= YOUR GOAL =
Nothing but the lines below between the line holding "match store with" and the line holding "(** The client of the", inclusive, should appear in the answer, each set down exactly.

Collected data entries

· · ·

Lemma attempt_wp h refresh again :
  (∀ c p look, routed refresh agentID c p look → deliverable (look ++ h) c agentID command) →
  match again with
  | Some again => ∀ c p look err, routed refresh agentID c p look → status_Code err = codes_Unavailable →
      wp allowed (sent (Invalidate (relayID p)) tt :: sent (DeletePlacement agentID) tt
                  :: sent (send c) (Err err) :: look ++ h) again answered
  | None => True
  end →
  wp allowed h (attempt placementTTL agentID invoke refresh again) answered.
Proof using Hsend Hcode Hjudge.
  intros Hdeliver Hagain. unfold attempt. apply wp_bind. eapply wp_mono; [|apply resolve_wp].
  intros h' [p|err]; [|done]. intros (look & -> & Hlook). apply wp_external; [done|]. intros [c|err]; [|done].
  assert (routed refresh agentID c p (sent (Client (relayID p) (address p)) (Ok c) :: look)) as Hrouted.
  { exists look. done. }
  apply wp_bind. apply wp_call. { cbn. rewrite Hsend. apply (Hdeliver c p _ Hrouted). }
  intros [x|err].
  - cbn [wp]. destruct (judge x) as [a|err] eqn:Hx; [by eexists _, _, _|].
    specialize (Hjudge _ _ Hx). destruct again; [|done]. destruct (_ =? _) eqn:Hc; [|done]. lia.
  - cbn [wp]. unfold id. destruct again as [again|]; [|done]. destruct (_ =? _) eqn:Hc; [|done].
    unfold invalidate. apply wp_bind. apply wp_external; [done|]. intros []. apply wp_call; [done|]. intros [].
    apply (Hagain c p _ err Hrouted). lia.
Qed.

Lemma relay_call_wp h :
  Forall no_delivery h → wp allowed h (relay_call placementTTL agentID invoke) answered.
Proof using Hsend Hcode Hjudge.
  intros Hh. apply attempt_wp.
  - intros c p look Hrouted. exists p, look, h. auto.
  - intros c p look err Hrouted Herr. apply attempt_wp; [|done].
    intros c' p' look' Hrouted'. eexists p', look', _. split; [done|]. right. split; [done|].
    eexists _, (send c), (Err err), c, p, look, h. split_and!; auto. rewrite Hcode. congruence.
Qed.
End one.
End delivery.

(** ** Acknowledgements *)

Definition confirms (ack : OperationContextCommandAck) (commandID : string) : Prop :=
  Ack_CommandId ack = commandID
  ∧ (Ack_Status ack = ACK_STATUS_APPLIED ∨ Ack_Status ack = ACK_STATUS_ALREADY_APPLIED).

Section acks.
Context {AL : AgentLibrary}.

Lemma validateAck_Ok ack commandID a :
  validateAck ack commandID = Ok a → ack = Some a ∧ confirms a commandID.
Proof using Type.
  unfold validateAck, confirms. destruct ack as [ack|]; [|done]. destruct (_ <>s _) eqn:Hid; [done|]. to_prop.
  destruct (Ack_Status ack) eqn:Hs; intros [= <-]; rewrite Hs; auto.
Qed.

· · ·

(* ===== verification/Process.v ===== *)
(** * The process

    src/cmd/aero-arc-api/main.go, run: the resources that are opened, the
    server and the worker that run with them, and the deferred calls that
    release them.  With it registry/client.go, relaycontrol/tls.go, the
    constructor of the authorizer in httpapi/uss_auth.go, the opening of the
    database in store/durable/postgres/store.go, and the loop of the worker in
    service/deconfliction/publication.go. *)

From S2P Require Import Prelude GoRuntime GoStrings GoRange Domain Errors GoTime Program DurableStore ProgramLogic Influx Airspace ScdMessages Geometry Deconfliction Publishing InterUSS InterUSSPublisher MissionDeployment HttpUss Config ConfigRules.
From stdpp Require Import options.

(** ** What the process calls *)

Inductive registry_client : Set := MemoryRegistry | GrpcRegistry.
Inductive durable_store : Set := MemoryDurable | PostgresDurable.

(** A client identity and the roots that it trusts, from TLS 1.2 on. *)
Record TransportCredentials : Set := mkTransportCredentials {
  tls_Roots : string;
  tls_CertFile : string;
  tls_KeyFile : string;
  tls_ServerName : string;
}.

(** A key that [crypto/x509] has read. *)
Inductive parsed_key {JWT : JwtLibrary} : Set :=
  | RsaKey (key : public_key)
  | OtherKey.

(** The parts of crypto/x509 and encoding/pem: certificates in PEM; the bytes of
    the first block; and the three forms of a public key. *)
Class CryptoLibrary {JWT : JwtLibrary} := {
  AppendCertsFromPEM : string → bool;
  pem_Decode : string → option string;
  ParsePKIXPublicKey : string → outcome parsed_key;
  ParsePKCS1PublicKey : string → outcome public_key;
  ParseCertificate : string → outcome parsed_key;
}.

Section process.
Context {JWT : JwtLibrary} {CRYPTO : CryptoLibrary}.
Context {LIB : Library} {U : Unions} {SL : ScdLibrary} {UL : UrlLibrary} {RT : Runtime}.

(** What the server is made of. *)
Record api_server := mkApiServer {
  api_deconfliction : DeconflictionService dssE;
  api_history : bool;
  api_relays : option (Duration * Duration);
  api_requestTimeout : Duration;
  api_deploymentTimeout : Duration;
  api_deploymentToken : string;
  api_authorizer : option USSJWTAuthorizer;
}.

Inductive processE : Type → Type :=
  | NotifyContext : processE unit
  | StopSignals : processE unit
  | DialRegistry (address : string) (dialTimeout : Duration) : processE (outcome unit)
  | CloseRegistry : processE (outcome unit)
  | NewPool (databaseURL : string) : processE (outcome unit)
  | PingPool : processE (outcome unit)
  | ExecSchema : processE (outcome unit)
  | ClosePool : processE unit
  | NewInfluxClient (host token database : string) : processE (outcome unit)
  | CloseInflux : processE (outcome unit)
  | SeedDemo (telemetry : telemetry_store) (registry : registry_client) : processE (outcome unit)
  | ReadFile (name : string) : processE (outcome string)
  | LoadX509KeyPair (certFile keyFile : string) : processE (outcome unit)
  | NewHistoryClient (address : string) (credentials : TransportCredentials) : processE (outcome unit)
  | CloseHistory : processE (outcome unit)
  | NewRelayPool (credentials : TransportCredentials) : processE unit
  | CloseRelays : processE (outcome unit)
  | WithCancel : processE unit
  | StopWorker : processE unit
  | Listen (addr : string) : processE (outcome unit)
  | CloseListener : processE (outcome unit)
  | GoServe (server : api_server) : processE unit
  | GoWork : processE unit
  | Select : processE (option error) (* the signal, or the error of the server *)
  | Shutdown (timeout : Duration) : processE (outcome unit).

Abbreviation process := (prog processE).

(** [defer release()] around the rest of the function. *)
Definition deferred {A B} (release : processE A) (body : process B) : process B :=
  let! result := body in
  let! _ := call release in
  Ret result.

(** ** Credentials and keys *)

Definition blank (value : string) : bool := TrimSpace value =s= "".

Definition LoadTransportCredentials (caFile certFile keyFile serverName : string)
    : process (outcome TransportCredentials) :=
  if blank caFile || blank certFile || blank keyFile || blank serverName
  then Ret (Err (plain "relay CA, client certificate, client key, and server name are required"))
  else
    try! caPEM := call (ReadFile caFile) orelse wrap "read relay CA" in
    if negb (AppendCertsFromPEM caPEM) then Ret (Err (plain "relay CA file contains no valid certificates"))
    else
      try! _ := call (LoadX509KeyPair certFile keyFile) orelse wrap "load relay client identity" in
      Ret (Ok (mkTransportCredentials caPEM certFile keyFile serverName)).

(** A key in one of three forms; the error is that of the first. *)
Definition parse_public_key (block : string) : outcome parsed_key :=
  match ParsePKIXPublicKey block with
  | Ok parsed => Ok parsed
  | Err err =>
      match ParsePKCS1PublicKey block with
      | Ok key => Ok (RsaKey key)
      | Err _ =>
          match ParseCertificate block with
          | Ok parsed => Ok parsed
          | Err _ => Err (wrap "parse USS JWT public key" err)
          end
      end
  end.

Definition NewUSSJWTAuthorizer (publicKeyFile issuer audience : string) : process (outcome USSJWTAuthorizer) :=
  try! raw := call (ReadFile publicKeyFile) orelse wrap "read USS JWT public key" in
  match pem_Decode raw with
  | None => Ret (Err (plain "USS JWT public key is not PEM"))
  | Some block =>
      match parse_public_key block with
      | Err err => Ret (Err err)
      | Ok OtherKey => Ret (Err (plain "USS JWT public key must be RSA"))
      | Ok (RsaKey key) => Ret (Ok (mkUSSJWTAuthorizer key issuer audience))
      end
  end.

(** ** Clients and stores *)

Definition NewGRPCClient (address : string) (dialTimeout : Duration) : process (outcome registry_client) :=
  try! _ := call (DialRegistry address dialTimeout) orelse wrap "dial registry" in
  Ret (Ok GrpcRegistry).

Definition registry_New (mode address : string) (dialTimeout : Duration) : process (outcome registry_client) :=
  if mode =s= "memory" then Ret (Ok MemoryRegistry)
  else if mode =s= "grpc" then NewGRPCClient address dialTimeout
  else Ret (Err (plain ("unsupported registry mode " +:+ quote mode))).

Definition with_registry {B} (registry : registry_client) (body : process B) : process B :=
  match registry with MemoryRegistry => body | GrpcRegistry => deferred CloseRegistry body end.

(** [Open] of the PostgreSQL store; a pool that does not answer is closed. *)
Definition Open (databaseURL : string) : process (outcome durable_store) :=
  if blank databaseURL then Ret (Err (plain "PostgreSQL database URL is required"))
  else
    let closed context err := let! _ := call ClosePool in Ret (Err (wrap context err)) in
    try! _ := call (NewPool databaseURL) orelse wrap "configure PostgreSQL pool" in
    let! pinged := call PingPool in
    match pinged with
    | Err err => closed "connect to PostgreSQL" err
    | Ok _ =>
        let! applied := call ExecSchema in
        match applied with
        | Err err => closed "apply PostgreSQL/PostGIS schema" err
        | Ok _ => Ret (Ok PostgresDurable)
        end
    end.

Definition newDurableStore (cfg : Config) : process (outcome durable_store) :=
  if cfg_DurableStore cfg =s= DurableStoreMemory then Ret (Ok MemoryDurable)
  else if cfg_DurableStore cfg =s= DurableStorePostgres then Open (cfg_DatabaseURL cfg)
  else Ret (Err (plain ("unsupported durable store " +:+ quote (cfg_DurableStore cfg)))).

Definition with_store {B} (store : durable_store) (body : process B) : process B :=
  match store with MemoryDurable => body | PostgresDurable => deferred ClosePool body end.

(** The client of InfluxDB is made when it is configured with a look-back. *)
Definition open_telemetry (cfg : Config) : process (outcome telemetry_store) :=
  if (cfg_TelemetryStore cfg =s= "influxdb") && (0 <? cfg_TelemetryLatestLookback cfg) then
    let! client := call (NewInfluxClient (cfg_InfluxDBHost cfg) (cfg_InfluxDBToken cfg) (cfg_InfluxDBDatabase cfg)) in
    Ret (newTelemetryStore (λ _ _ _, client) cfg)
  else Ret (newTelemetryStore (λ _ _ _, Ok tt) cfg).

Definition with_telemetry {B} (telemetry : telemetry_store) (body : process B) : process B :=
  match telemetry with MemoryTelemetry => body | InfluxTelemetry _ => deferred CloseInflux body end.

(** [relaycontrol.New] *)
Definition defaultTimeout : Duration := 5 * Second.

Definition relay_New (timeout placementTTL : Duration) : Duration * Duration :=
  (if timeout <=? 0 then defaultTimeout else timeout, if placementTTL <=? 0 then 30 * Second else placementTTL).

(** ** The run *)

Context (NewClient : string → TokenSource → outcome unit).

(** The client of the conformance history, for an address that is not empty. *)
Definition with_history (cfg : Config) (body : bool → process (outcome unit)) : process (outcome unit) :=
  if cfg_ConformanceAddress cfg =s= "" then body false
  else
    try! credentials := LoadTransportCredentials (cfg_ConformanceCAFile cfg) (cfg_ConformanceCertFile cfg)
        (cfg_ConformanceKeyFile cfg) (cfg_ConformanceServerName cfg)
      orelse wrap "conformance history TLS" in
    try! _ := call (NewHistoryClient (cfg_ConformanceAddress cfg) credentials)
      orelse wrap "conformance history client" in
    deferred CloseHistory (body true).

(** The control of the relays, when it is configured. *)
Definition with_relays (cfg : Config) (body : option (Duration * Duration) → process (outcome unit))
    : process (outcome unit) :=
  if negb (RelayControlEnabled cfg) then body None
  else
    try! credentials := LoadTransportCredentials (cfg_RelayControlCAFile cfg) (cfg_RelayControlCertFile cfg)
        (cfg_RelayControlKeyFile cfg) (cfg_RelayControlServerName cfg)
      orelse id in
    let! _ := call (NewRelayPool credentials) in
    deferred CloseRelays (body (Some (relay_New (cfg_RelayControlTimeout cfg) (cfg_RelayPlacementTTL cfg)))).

· · ·

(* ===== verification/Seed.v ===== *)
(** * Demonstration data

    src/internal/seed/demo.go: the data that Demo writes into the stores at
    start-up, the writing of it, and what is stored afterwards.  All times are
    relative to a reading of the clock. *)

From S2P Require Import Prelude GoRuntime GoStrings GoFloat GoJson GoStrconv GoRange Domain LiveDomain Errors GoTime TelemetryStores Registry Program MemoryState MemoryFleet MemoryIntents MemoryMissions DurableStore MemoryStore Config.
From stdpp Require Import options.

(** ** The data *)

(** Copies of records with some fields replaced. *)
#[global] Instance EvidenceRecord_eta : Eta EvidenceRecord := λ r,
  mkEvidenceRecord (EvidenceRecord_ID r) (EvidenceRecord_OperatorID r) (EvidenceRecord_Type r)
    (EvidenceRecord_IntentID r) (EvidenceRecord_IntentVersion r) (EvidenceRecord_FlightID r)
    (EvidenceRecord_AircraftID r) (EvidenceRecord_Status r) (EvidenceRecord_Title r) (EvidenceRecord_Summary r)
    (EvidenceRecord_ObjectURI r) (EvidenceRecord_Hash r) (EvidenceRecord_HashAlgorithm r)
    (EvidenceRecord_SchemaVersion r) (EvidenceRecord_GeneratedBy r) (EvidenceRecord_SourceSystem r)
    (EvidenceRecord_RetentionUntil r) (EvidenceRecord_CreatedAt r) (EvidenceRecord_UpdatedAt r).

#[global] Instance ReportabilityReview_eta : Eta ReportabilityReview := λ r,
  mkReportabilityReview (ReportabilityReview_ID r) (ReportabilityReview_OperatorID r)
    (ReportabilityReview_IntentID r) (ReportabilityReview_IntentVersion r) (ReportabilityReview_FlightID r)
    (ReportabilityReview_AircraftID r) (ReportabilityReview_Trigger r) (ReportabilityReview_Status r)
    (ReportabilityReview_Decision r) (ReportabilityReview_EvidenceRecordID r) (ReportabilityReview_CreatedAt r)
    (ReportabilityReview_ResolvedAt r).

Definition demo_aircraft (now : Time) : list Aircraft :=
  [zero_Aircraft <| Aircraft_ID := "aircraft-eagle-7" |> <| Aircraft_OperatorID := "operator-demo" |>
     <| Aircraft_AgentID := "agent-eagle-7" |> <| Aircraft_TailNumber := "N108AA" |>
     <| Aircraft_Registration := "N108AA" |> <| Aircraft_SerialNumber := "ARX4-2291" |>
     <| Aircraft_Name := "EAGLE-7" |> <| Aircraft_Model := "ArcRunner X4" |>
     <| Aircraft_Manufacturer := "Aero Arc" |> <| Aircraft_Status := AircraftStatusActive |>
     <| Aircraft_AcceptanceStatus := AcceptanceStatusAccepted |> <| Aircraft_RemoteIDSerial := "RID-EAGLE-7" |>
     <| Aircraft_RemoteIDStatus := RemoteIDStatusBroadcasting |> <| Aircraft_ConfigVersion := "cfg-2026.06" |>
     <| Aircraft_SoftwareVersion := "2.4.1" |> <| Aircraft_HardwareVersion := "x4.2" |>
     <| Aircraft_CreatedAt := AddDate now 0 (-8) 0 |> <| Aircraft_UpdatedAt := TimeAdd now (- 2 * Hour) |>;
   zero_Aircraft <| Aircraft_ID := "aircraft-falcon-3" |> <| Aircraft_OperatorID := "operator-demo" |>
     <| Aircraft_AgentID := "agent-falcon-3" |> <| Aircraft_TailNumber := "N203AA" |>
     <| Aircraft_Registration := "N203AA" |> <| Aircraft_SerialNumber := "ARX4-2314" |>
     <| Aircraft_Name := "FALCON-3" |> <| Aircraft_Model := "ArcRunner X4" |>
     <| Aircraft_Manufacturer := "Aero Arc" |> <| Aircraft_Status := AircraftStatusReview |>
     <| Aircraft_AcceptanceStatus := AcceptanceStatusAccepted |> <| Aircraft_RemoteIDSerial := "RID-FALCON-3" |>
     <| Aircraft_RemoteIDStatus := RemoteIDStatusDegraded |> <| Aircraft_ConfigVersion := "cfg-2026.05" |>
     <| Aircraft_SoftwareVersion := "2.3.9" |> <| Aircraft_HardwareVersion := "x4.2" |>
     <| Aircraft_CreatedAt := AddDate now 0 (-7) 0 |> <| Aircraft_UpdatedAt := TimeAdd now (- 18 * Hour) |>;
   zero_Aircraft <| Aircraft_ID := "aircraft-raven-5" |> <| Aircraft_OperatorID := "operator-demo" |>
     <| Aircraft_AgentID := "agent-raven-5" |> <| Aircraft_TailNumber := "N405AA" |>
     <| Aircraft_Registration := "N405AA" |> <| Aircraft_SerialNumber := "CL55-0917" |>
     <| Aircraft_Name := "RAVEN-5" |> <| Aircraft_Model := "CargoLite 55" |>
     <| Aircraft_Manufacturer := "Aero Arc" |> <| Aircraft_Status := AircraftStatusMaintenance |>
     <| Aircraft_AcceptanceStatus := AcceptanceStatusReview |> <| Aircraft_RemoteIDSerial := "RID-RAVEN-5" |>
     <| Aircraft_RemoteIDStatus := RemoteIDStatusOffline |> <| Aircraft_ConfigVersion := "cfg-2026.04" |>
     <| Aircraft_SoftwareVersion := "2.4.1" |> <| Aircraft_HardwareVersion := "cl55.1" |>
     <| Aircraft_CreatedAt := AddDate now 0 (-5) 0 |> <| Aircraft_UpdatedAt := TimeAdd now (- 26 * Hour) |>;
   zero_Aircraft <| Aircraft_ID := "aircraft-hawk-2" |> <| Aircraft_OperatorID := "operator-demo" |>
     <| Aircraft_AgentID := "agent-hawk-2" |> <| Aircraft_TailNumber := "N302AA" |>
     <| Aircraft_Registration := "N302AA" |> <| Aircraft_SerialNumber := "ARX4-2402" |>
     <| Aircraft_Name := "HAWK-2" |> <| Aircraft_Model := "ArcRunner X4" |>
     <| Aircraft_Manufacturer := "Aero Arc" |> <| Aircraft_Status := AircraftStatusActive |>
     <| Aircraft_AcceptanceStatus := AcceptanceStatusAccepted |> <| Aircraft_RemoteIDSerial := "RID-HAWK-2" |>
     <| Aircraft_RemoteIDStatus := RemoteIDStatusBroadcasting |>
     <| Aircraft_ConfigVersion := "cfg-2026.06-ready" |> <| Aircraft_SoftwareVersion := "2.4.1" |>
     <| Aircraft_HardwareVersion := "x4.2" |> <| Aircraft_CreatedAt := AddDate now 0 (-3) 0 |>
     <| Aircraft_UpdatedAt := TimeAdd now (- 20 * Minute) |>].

· · ·

= ANSWER TO THIS EXERCISE =
  match store with MemoryDurable => body | PostgresDurable => deferred ClosePool body end.

(** The client of InfluxDB is made when it is configured with a look-back. *)
Definition open_telemetry (cfg : Config) : process (outcome telemetry_store) :=
  if (cfg_TelemetryStore cfg =s= "influxdb") && (0 <? cfg_TelemetryLatestLookback cfg) then
    let! client := call (NewInfluxClient (cfg_InfluxDBHost cfg) (cfg_InfluxDBToken cfg) (cfg_InfluxDBDatabase cfg)) in
    Ret (newTelemetryStore (λ _ _ _, client) cfg)
  else Ret (newTelemetryStore (λ _ _ _, Ok tt) cfg).

Definition with_telemetry {B} (telemetry : telemetry_store) (body : process B) : process B :=
  match telemetry with MemoryTelemetry => body | InfluxTelemetry _ => deferred CloseInflux body end.

(** [relaycontrol.New] *)
Definition defaultTimeout : Duration := 5 * Second.

Definition relay_New (timeout placementTTL : Duration) : Duration * Duration :=
  (if timeout <=? 0 then defaultTimeout else timeout, if placementTTL <=? 0 then 30 * Second else placementTTL).

(** ** The run *)

Context (NewClient : string → TokenSource → outcome unit).

(** The client of the conformance history, for an address that is not empty. *)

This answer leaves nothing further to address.